Homeless camp creating controversy

High Road Services executive director Dana Gorbahn has taken the group’s 16th Ave. property off the table as a location for a homeless camp.

High Road Services Society executive director Dana Gorbahn has taken the group’s 16th Ave. property off the table as a possible location for a temporary homeless camp this winter.

The 16th Ave. location had never been officially approved, only brought up as a potential location for the temporary shelters. Other possibilities that have been mentioned by the town include Riverside Park campground and Heritage Park, across from Town Hall.

Although no location has been chosen, residents of the 16th Ave. area had a meeting last week to air their displeasure with the idea of having a temporary homeless camp set up in their neighbourhood. None of the stakeholders actually involved in planning the project were asked to attend.

Gorbahn did go the meeting, uninvited, and explained to concerned residents the location was mentioned at an initial meeting only as a possible solution because High Road Services owns the land.

More than 50 people attended the meeting, Gorbahn estimated.

Since the initial Sept. 3 meeting where the suggestion was made, it has become clear, for a number of reasons, Gorbahn said, this area of town is not best suited for a temporary camp.

“I’m willing to put it down in writing,” Gorbahn said.

“Sixteenth Ave., as an idea, was something to discuss, but it needed further exploration to make sure all parties would be happy. It’s good they raised their concerns because now we know where people are at.”

Gorbahn said he is attending a meeting with BC Housing and the Town of Smithers Oct. 16 to discuss the next steps in the project.

Late in September, High Road Services Society’s board approved the purchase of two to four camp-like structures that could house up to 12 homeless people.
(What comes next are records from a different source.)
(* ===== verification/BitSetTheorems.v ===== *)
(** * Properties of the price bitmap

    Whole sessions of [set] and [clear], and the ticks past [MAX_TICKS]. *)

From S2P Require Import Prelude.
From S2P Require Import Bits.
From S2P Require Import PriceIndex.
From S2P Require Import PriceBitSet.

Inductive bit_op := BSet (p : Z) | BClear (p : Z).

Definition tick_of (op : bit_op) : Z := match op with BSet p => p | BClear p => p end.

Section sessions.
Context {T : Type} `{PriceIndex T}.

Fixpoint run_bit_ops (ops : list bit_op) (t : T) : outcome T :=
  match ops with
  | [] => mret t
  | BSet p :: ops => t ← set p t; run_bit_ops ops t
  | BClear p :: ops => t ← clear p t; run_bit_ops ops t
  end.

(** The ticks a session leaves. *)
Definition ticks_after (ops : list bit_op) (S : gset Z) : gset Z :=
  foldl (fun S op => match op with BSet p => {[p]} ∪ S | BClear p => S ∖ {[p]} end) S ops.

Lemma run_represents `{!PriceIndexLaws T ticks} ops t S :
  represents t S -> Forall (fun op => 0 <= tick_of op < ticks) ops ->
  exists t', run_bit_ops ops t = Ok t' /\ represents t' (ticks_after ops S).
Proof.
  intros Ht Hops. revert t S Ht. induction Hops as [|op ops Hp Hops IH]; intros t S Ht; [by exists t|].
  destruct op as [p|p]; simpl in *.
  - destruct (set_spec t S p Ht Hp) as (t' & -> & Ht'). by apply IH.
  - destruct (clear_spec t S p Ht Hp) as (t' & -> & Ht'). by apply IH.
Qed.
End sessions.

(** C12: After any sequence of [set] and [clear] of valid ticks on a new
    bitmap, the scans find the highest and the lowest tick that is set, and
    return their sentinels (0, [UINT32_MAX]) exactly when none is: the three
    levels of the bitmap stay summaries of each other. *)
Theorem bitset_scans {MAX_TICKS : Z} (ops : list bit_op) :
  0 < MAX_TICKS <= 262144 -> Forall (fun op => 0 <= tick_of op < MAX_TICKS) ops ->
  exists t : PriceBitSet MAX_TICKS, run_bit_ops ops PriceBitSet_new = Ok t /\
    let S := ticks_after ops ∅ in
    (S = ∅ -> PriceBitSet_get_highest t = Ok 0 /\ PriceBitSet_get_lowest t = Ok UINT32_MAX) /\
    (S <> ∅ -> exists hi lo, PriceBitSet_get_highest t = Ok hi /\ PriceBitSet_get_lowest t = Ok lo /\
       is_highest S hi /\ is_lowest S lo).
Proof.
  intros HM Hops. pose proof (PriceBitSet_laws HM) as Hlaws.
  destruct (run_represents (T := PriceBitSet MAX_TICKS) ops PriceBitSet_new ∅) as (t & Hrun & Ht);
    [exact (represents_new (T := PriceBitSet MAX_TICKS))|done|].
  exists t. split; [done|]. pose proof (get_highest_spec t _ Ht) as Hh. pose proof (get_lowest_spec t _ Ht) as Hl.
  split; intros HS.
  - by rewrite decide_True in Hh, Hl.
  - rewrite decide_False in Hh, Hl by done. destruct Hh as (hi & ? & ?), Hl as (lo & ? & ?). by exists hi, lo.
Qed.

Lemma bitset_scans_witness :
  exists t : PriceBitSet 262144,
    run_bit_ops [BSet 5; BSet 262143; BSet 4096; BClear 5] PriceBitSet_new = Ok t /\
    PriceBitSet_get_highest t = Ok 262143 /\ PriceBitSet_get_lowest t = Ok 4096.
Proof.
  destruct (bitset_scans (MAX_TICKS := 262144) [BSet 5; BSet 262143; BSet 4096; BClear 5])
    as (t & Hrun & _ & Hne); [lia| |].
  { repeat (constructor; [simpl; lia|]). constructor. }
  exists t. split; [done|]. vm_compute in Hrun. injection Hrun as <-. split; by vm_compute.
Defined.

(** The bitmap has one word more than its ticks need, but the top word
    has no bit for it: [set] on the 64 ticks from [MAX_TICKS] = 64^3 on shifts
    by the width of the word, and past those it writes out of bounds; so the
    constructor's [MAX_TICKS] is also the largest the three levels can index. *)
Theorem set_past_max (t : PriceBitSet 262144) (p : Z) :
  vsize (_l0 t) = L0_SIZE (MAX_TICKS := 262144) -> vsize (_l1 t) = L1_SIZE (MAX_TICKS := 262144) ->
  262144 <= p <= UINT32_MAX ->
  PriceBitSet_set p t = Undefined (if p <? 262144 + 64 then BadShift else OutOfBounds).
Proof.
  intros H0 H1 Hp. unfold UINT32_MAX in Hp.
  assert (L0_SIZE (MAX_TICKS := 262144) = 4097) as E0 by done.
  assert (L1_SIZE (MAX_TICKS := 262144) = 65) as E1 by done.
  rewrite E0 in H0. rewrite E1 in H1. unfold PriceBitSet_set.
  zcase (p <? 262144 + 64).
  - assert (p / 64 = 4096) as -> by (Z.to_euclidean_division_equations; lia).
    destruct (vget_lookup (_l0 t) 4096) as (w0 & Hw0); [lia|].
    destruct (vget_lookup (_l1 t) 64) as (w1 & Hw1); [lia|].
    assert (0 <= p mod 64 < 64) by (apply Z.mod_pos_bound; lia).
    rewrite (vread_Ok _ _ _ Hw0). rewrite (shl1_Ok (p mod 64)) by done. simpl. rewrite vwrite_Ok by lia. simpl.
    change (4096 / 64) with 64. rewrite (vread_Ok _ _ _ Hw1). simpl.
    by rewrite vwrite_Ok by lia.
  - unfold vread. destruct (vget (_l0 t) (p / 64)) as [w|] eqn:Ew; [|done].
    apply vget_Some_range in Ew. rewrite H0 in Ew. Z.to_euclidean_division_equations; lia.
Qed.

Lemma set_past_max_witness : PriceBitSet_set (MAX_TICKS := 262144) 262144 PriceBitSet_new = Undefined BadShift.
Proof. refine (set_past_max PriceBitSet_new 262144 eq_refl eq_refl _). unfold UINT32_MAX. lia. Defined.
The buildings would then be converted and moved to be used in one of High Road’s other projects.

“We’re looking at being able to provide this service over the wintertime and then move it to one of our other locations to become a permanent residence for our individuals,” he said.

“We just need to get the approval from the town on where and how we’re going to do this.”

High Road Services Society is currently working with the Smithers Action Group Association on how best to monitor and support the temporary camp.

At the initial meeting, Joan LeClair with SAGA estimated the Smithers homeless population to be at between 50 and 100 and said she knows of three people who died last year due to the effects of sleeping outdoors.

“This has to happen now,” she said. “This is an emergency. People need to have shelter.”

The two groups — High Road Services Society and SAGA — are both working on supportive housing projects that would alleviate some of the pressure but those projects are years away from completion.